Finaly, after 3 years of fishing the Friday night tournaments at Jackson i won, and i won big! I broke the hawg pot also. 8.46lb largemouth. My partner and i had 13.26lbs with 3 fish. My regular partner Brandon Broach had a date so he let me and another buddy of mine borrow his boat and we won. Thx "B"! I bet he wont do that again.
Deep


----------



## riverwon (May 29, 2010)

congrats dude that sure was a pretty fish!!!! put that money to some good use!!


----------



## HAWGHUNNA (May 29, 2010)

DEEP .....

Congrats on a very BIG win brother


----------



## Coon Krazy (May 29, 2010)

Great Job Bro!! Happy for Ya!


----------



## DeepweR (May 29, 2010)

thx yall


----------



## Perkins (May 30, 2010)

We heard about it Sat. Congrats on the Toad Brother! and Congrats on the win! cant beat a deal like that. tell your partner Congrats also!


----------



## t bird (May 30, 2010)

Congratulations!! How much did that pot finally get to??


----------



## DeepweR (May 31, 2010)

the pot was at $5000  and they have another $5000 to replace it


----------



## Arrow3 (May 31, 2010)

Great job man!! You can go buy yourself a boat now with that kind of money....


----------



## Wes204 (May 31, 2010)

thats a heck of a fish!!  congratulations deep!  did she eat a jig??


----------



## DeepweR (May 31, 2010)

Wes204 said:


> thats a heck of a fish!!  congratulations deep!  did she eat a jig??

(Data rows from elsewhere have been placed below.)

(** X7: [set_parameters] reports one successful result for each entry of
    the batch, and setting a batch is setting its parts one after the
    other: the maps compose and the results are appended; the empty batch
    changes nothing. *)
Theorem set_parameters_sequence (m : gmap string ParameterVariant)
    parameters1 parameters2 :
  (set_parameters m parameters1).2
  = replicate (length parameters1) {| successful := true |}
  ∧ set_parameters m (parameters1 ++ parameters2)
    = ((set_parameters (set_parameters m parameters1).1 parameters2).1,
       (set_parameters m parameters1).2
       ++ (set_parameters (set_parameters m parameters1).1 parameters2).2)
  ∧ set_parameters m [] = (m, []).
Proof.
  rewrite !set_parameters_eq. simpl. split_and!; [done| |done].
  unfold assign_all. by rewrite foldl_app, length_app, replicate_add.
Qed.

Lemma set_parameters_atomically_fst
    (m : gmap string ParameterVariant) parameters :
  (set_parameters_atomically m parameters).1 = (set_parameters m parameters).1.
Proof.
  rewrite set_parameters_atomically_eq, set_parameters_eq. simpl.
  by rewrite (assign_all_staged parameters m).
Qed.

(** X8: [set_parameters_atomically] and [set_parameters] leave the same
    map for the same batch, whatever the store held; the atomic call
    also is idempotent. *)
Theorem set_parameters_atomically_same_map
    (m : gmap string ParameterVariant) parameters :
  (set_parameters_atomically m parameters).1 = (set_parameters m parameters).1
  ∧ (set_parameters_atomically
       (set_parameters_atomically m parameters).1 parameters).1
    = (set_parameters_atomically m parameters).1.
Proof.
  split; [apply set_parameters_atomically_fst|].
  rewrite !set_parameters_atomically_eq. simpl.
  by rewrite (assoc_L (∪)), (idemp_L (∪)).
Qed.

(** X9: a parameter that is the last of its name in the batch is read back
    by [get_parameters] and described by [describe_parameters] exactly as
    it was set, after [set_parameters] and after
    [set_parameters_atomically]. *)
Theorem set_then_get_round_trip (m : gmap string ParameterVariant)
    before p after :
  name p ∉ name <$> after →
  let parameters := before ++ p :: after in
  get_parameters (set_parameters m parameters).1 [name p] = [from_parameter p]
  ∧ get_parameters (set_parameters_atomically m parameters).1 [name p]
    = [from_parameter p]
  ∧ describe_parameters (set_parameters m parameters).1 [name p]
    = [{| descriptor_name := name p;
          parameter_type := get_type (from_parameter p) |}].
Proof.
  intros Hlast parameters.
  assert ((set_parameters m parameters).1 !! name p = Some (from_parameter p))
    as Hp.
  { rewrite set_parameters_eq. simpl. rewrite assign_all_lookup.
    unfold parameters. rewrite filter_app, filter_cons_True by done.
    assert (filter (λ q, name q = name p) after = []) as ->.
    { clear -Hlast. induction after as [|q after IH]; [done|].
      simpl in Hlast. rewrite not_elem_of_cons in Hlast.
      destruct Hlast as [Hne Hlast].
      rewrite filter_cons_False by congruence. by apply IH. }
    by rewrite last_snoc. }
  rewrite set_parameters_atomically_fst.
  rewrite !get_parameters_single, describe_parameters_single. by rewrite Hp.
Qed.

Lemma set_then_get_round_trip_witness :
  get_parameters
    (set_parameters example_store
       [mkRclParameter "a.x" (BoolValue true);
        mkRclParameter "p" (IntegerValue 5);
        mkRclParameter "a.x" (StringValue "s")]).1 ["p"]
  = [mkParameterVariant "p" (IntegerValue 5)].
Proof.
  apply (set_then_get_round_trip example_store
           [mkRclParameter "a.x" (BoolValue true)]
           (mkRclParameter "p" (IntegerValue 5))
           [mkRclParameter "a.x" (StringValue "s")]).
  simpl. rewrite list_elem_of_singleton. discriminate.
Defined.

(** ** Listing parameters *)

Lemma count_append c (a b : string) :
  Str.count c (a +:+ b) = (Str.count c a + Str.count c b)%nat.
Proof.
  induction a as [|x a IH]; [done|]. rewrite append_cons. simpl.
  rewrite IH. lia.
Qed.

Lemma find_last_of_None c s : Str.count c s = 0%nat → Str.find_last_of c s = None.
Proof.
  induction s as [|a s IH]; simpl; [done|].
  destruct (Ascii.eqb a c); [done|]. intros Hs. by rewrite IH.
Qed.

(** [find_last_of] splits a string that holds [c] at its last [c]. *)
Lemma find_last_of_Some c s :
  Str.count c s ≠ 0%nat →
  ∃ q leaf, Str.find_last_of c s = Some (String.length q)
            ∧ s = q +:+ String c leaf ∧ Str.count c leaf = 0%nat.
Proof.
  induction s as [|a s IH]; simpl; [done|]. intros Hcount.
  destruct (decide (Str.count c s = 0%nat)) as [Hs|Hs].
  - rewrite (find_last_of_None c s Hs).
    destruct (Ascii.eqb a c) eqn:Ha; [|simpl in Hcount; lia].
    apply Ascii.eqb_eq in Ha as ->. by exists "", s.
  - destruct (IH Hs) as (q & leaf & -> & -> & Hleaf).
    by exists (String a q), leaf.
Qed.

Lemma substring_prefix (q rest : string) :
  String.substring 0 (String.length q) (q +:+ rest) = q.
Proof.
  induction q as [|a q IH].
  - rewrite append_nil. by destruct rest.
  - rewrite append_cons. simpl. by rewrite IH.
Qed.

Lemma list_parameters_eq (m : gmap string ParameterVariant) prefixes depth :
  list_parameters m prefixes depth
  = (λ kv, {| parameter_names := [kv.1];
              parameter_prefixes :=
                [Str.substr_to (Str.find_last_of "."%char kv.1) kv.1] |})
    <$> map_items (filter (λ kv, any_of prefixes (prefix_matches kv.1 depth) = true) m).
Proof.
  unfold list_parameters.
  etrans; [apply (foldl_push_if
                    (λ kv : string * ParameterVariant,
                       any_of prefixes (prefix_matches kv.1 depth)))|].
  simpl. by rewrite map_items_filter.
Qed.

Lemma filter_sublist_impl {A} (P Q : A → Prop)
    `{!∀ x, Decision (P x), !∀ x, Decision (Q x)} (l : list A) :
  (∀ x, P x → Q x) → filter P l `sublist_of` filter Q l.
Proof.
  intros Himpl. induction l as [|x l IH]; [done|].
  rewrite !filter_cons. destruct (decide (P x)) as [HP|HP].
  - rewrite decide_True by auto. by constructor.
  - case_decide; [by constructor|done].
Qed.

(** X10: every record [list_parameters] returns holds exactly one name, a
    stored key, and exactly one prefix, which is that key up to its last
    dot: the key is the prefix, a dot and a last component without
    dots. *)
Theorem list_parameters_record_shape (m : gmap string ParameterVariant)
    prefixes depth r :
  r ∈ list_parameters m prefixes depth →
  ∃ K q leaf,
    r = {| parameter_names := [K]; parameter_prefixes := [q] |}
    ∧ is_Some (m !! K)
    ∧ K = q +:+ "." +:+ leaf
    ∧ Str.count "."%char leaf = 0%nat.
Proof.
  rewrite list_parameters_eq, list_elem_of_fmap.
  intros ([K v] & -> & Hin). apply elem_of_map_items in Hin.
  apply map_lookup_filter_Some in Hin as [HK Hany]. simpl in *.
  apply any_of_true in Hany as (prefix & _ & Hmatch).
  apply prefix_matches_spec in Hmatch as (rest & HKeq & _).
  destruct (find_last_of_Some "."%char K) as (q & leaf & Hlast & Hsplit & Hleaf).
  { rewrite HKeq, count_append, append_cons. simpl. lia. }
  exists K, q, leaf. rewrite Hlast. simpl. split_and!; [|by eexists|done..].
  rewrite Hsplit at 2. by rewrite substring_prefix.
Qed.

Lemma list_parameters_record_shape_witness :
  ∃ K q leaf,
    {| parameter_names := ["a.b"]; parameter_prefixes := ["a"] |}
    = {| parameter_names := [K]; parameter_prefixes := [q] |}
    ∧ is_Some (example_store !! K)
    ∧ K = q +:+ "." +:+ leaf
    ∧ Str.count "."%char leaf = 0%nat.
Proof.
  apply (list_parameters_record_shape example_store ["a"] 2).
  vm_compute. left.
Defined.

(** X11: [list_parameters] returns nothing for depth 0 and for depth 1,
    whatever the prefixes and the store, and nothing for an empty list of
    prefixes or an empty store. *)
Theorem list_parameters_empty_results (m : gmap string ParameterVariant)
    prefixes depth :
  list_parameters m prefixes 0 = []
  ∧ list_parameters m prefixes 1 = []
  ∧ list_parameters m [] depth = []
  ∧ list_parameters ∅ prefixes depth = [].
Proof.
  rewrite !list_parameters_eq.
  assert (∀ d, (d ≤ 1)%N →
    filter (λ kv : string * ParameterVariant,
              any_of prefixes (prefix_matches kv.1 d) = true) m = ∅) as Hshallow.
  { intros d Hd. apply map_filter_none. intros K v _ Hany. simpl in Hany.
    apply any_of_true in Hany as (prefix & _ & Hmatch).
    apply prefix_matches_spec in Hmatch as (rest & _ & Hlt). lia. }
  rewrite !Hshallow by lia.
  assert (filter (λ kv : string * ParameterVariant,
                    any_of [] (prefix_matches kv.1 depth) = true) m = ∅) as ->.
  { by apply map_filter_none. }
  by rewrite map_filter_empty, map_items_empty.
Qed.

(** X12: asking for more never loses a match: with a larger depth and with
    more prefixes, [list_parameters] returns the same records and possibly
    more, in the same order. *)
Theorem list_parameters_monotone (m : gmap string ParameterVariant)
    prefixes prefixes' depth depth' :
  (depth ≤ depth')%N →
  (∀ prefix, prefix ∈ prefixes → prefix ∈ prefixes') →
  list_parameters m prefixes depth `sublist_of` list_parameters m prefixes' depth'.
Proof.
  intros Hdepth Hprefixes. rewrite !list_parameters_eq, <- !map_items_filter.
  apply fmap_sublist, filter_sublist_impl. intros [K v]. simpl.
  rewrite !any_of_true. intros (prefix & Hp & Hmatch). exists prefix.
  split; [auto|]. apply prefix_matches_spec.
  apply prefix_matches_spec in Hmatch as (rest & -> & Hlt).
  exists rest. split; [done|lia].
Qed.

no i had broke the jig off in some brush so i grabbed my shaky head rod.


----------



## Wes204 (May 31, 2010)

I hear ya!  Again, nice catch!


----------



## DeepweR (May 31, 2010)

thanks yall.
deep


----------



## Coon Krazy (May 31, 2010)

Are u goin to get ur boat fixed?? If not get with me I just got mine back!


----------



## DeepweR (May 31, 2010)

yeah its goin in the shop next week.


----------



## Coon Krazy (May 31, 2010)

Thats Good! U fishin tomorrow night?


----------



## DeepweR (May 31, 2010)

yes sir


----------



## duckhunter2010 (Jun 1, 2010)

i just graduated saturday so im free now. look out for some of us young guns to give you a run for the replacement pot!!


----------



## MCBIG (Jun 2, 2010)

Brother Deep-Dang nice fish congrats!   Mike


----------



## Marks500 (Jun 3, 2010)

Nice Fish Man! I was there I saw that Big Hawg of a Fish! Now I Guess since you Broke the Hawg Pot you dont need to fish Friday nights anymore....LOL.... Another 5 grand waiting to be won again... Go get it!


----------



## DeepweR (Jun 16, 2010)

any of yall fishn the benefit tourny june 26th?


----------



## DeepweR (Jun 23, 2010)

got 3rd place and bb with this 6.27lb bass    6-23-10 tuesday niter at jackson


----------